Saved data entries:
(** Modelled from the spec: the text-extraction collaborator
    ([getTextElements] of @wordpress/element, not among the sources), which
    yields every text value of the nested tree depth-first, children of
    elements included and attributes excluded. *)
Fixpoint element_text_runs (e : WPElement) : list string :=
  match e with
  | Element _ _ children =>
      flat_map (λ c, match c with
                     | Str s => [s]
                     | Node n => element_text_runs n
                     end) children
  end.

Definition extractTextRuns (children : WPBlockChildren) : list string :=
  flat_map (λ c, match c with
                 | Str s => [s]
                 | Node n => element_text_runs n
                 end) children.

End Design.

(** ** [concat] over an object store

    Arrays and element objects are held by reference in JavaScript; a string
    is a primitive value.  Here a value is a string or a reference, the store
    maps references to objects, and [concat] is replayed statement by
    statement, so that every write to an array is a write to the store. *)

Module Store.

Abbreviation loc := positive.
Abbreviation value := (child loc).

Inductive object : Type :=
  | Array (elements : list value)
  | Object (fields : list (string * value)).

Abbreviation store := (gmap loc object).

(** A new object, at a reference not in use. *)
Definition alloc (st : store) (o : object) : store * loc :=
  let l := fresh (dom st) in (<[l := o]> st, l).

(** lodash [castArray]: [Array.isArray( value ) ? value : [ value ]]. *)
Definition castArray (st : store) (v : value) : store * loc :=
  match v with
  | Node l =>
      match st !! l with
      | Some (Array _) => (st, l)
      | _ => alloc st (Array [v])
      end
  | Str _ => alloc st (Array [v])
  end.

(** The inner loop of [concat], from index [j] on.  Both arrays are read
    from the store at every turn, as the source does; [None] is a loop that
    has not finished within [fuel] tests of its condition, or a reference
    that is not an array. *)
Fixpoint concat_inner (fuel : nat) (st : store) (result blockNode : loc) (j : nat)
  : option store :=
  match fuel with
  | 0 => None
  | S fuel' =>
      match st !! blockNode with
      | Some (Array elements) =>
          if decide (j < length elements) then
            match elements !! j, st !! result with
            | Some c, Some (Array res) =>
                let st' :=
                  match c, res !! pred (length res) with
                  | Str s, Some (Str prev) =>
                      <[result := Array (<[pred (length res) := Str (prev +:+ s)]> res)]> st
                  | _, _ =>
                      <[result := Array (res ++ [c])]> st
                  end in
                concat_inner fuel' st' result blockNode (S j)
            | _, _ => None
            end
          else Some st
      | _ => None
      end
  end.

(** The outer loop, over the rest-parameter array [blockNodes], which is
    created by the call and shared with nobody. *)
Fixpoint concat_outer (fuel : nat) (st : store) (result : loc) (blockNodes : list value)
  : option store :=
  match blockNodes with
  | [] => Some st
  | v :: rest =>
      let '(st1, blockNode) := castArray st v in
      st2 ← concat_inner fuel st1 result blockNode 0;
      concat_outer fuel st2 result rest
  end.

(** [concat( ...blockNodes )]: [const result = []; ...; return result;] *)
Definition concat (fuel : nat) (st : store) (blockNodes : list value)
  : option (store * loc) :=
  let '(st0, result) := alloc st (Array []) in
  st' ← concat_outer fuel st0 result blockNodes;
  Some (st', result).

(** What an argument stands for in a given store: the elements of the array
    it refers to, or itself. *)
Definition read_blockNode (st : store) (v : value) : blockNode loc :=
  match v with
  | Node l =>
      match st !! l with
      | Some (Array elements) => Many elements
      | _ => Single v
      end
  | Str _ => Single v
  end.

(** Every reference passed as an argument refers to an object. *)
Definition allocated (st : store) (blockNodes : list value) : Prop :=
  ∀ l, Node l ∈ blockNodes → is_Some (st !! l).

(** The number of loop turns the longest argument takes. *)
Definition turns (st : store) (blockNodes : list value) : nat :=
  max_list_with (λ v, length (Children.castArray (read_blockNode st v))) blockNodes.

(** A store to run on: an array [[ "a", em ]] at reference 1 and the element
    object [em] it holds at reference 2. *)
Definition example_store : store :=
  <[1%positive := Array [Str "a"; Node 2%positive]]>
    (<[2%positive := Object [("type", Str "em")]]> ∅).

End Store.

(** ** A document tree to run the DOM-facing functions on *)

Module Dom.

--

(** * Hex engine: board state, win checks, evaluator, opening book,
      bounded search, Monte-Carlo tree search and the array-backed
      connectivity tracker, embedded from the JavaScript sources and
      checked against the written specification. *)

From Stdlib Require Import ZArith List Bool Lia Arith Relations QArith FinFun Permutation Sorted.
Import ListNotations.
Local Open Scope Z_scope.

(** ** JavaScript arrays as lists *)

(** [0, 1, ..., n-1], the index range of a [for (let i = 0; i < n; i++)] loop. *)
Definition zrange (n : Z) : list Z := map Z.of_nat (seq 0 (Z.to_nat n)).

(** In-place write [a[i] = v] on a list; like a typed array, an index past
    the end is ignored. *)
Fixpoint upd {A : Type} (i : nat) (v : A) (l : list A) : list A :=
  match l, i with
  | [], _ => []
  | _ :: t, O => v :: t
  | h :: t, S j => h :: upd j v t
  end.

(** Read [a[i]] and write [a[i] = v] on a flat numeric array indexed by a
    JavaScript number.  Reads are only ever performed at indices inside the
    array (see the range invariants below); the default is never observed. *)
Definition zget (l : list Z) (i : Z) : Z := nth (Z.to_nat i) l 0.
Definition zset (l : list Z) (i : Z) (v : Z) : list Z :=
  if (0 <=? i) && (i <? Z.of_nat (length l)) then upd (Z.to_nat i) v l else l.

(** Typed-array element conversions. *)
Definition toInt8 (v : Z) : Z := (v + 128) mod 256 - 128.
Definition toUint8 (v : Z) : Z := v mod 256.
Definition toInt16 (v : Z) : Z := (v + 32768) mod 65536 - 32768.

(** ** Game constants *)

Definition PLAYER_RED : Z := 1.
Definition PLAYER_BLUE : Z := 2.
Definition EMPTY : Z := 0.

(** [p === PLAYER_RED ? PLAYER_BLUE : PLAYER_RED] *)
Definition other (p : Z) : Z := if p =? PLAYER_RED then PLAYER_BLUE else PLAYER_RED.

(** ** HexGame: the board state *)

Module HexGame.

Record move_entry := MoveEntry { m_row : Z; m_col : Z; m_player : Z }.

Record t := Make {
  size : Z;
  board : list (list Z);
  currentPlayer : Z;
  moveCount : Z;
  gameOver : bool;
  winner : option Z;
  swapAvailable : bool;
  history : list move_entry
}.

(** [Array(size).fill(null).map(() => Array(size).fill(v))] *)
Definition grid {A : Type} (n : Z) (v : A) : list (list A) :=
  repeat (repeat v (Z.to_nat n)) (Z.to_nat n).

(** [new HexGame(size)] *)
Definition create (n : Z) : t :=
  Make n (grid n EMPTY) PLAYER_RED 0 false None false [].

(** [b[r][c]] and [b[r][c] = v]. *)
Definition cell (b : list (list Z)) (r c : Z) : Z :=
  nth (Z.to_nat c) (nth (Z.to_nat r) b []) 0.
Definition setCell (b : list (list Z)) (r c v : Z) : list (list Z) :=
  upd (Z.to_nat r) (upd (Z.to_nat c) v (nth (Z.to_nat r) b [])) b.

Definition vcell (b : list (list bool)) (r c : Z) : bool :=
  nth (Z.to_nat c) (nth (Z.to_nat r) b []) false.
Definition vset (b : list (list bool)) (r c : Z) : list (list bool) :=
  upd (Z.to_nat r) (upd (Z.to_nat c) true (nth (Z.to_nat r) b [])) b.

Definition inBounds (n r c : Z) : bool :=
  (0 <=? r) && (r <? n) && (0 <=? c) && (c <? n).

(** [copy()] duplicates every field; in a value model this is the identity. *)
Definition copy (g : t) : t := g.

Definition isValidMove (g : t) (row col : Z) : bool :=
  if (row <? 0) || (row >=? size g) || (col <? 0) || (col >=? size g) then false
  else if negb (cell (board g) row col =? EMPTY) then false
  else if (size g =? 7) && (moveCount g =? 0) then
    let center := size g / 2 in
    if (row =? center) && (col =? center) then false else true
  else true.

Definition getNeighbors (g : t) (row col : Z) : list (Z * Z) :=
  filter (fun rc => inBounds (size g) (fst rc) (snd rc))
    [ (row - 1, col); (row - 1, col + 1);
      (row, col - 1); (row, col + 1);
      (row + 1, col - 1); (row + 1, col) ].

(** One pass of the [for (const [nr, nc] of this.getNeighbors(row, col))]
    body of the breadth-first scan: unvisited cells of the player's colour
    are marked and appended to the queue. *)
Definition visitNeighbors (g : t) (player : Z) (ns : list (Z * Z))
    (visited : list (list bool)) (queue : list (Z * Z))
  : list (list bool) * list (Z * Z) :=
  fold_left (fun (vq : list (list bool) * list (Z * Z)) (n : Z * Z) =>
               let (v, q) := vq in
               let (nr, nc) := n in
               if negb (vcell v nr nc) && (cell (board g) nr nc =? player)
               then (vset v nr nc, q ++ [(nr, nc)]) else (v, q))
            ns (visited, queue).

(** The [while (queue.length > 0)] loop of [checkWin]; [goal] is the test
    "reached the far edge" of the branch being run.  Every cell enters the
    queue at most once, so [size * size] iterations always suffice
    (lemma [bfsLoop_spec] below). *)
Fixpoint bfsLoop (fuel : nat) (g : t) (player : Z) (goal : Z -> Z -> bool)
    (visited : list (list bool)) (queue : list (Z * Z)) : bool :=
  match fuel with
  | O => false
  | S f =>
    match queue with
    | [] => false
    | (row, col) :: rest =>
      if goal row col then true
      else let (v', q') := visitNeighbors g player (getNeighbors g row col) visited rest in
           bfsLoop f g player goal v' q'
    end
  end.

* * *

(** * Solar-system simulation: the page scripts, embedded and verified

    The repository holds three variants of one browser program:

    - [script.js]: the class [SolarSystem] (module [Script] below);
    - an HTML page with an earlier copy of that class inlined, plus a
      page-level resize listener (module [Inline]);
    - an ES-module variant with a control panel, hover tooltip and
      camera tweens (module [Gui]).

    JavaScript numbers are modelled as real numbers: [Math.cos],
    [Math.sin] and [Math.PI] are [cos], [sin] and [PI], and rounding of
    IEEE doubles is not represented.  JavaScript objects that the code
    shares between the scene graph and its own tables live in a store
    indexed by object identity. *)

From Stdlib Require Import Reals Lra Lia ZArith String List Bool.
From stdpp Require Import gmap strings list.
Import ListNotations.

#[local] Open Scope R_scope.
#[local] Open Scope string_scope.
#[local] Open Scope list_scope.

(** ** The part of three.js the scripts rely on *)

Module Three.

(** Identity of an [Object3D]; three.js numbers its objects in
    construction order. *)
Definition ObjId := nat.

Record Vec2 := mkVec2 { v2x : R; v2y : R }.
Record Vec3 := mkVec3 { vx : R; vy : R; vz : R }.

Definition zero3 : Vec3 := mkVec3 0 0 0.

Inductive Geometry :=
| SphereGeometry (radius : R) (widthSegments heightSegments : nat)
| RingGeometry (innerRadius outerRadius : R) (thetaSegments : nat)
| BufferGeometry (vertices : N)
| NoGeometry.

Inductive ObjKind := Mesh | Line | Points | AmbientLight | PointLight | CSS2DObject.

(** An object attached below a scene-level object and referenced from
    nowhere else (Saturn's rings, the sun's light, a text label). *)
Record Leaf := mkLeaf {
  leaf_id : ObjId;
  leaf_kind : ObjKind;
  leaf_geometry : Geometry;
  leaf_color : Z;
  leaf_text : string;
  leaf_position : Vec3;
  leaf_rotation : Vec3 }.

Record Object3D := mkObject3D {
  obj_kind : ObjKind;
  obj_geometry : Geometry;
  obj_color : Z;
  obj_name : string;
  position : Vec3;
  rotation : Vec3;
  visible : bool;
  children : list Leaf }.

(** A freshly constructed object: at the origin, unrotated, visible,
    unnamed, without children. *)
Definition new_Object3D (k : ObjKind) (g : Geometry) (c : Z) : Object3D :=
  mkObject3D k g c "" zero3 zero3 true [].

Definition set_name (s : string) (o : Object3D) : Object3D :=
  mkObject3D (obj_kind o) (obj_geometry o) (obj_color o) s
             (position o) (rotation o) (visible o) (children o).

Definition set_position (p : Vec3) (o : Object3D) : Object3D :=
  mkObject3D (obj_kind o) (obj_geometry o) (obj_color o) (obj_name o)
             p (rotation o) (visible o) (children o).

:: To do ::
Return, with no change at all, every line in the entries above from the line containing "(** Modelled from" through the line containing "(** lodash [castArray]: [Array.isArray( value".

:: Solution to the exercise ::
(** Modelled from the spec: the text-extraction collaborator
    ([getTextElements] of @wordpress/element, not among the sources), which
    yields every text value of the nested tree depth-first, children of
    elements included and attributes excluded. *)
Fixpoint element_text_runs (e : WPElement) : list string :=
  match e with
  | Element _ _ children =>
      flat_map (λ c, match c with
                     | Str s => [s]
                     | Node n => element_text_runs n
                     end) children
  end.

Definition extractTextRuns (children : WPBlockChildren) : list string :=
  flat_map (λ c, match c with
                 | Str s => [s]
                 | Node n => element_text_runs n
                 end) children.

End Design.

(** ** [concat] over an object store

    Arrays and element objects are held by reference in JavaScript; a string
    is a primitive value.  Here a value is a string or a reference, the store
    maps references to objects, and [concat] is replayed statement by
    statement, so that every write to an array is a write to the store. *)

Module Store.

Abbreviation loc := positive.
Abbreviation value := (child loc).

Inductive object : Type :=
  | Array (elements : list value)
  | Object (fields : list (string * value)).

Abbreviation store := (gmap loc object).

(** A new object, at a reference not in use. *)
Definition alloc (st : store) (o : object) : store * loc :=
  let l := fresh (dom st) in (<[l := o]> st, l).

(** lodash [castArray]: [Array.isArray( value ) ? value : [ value ]]. *)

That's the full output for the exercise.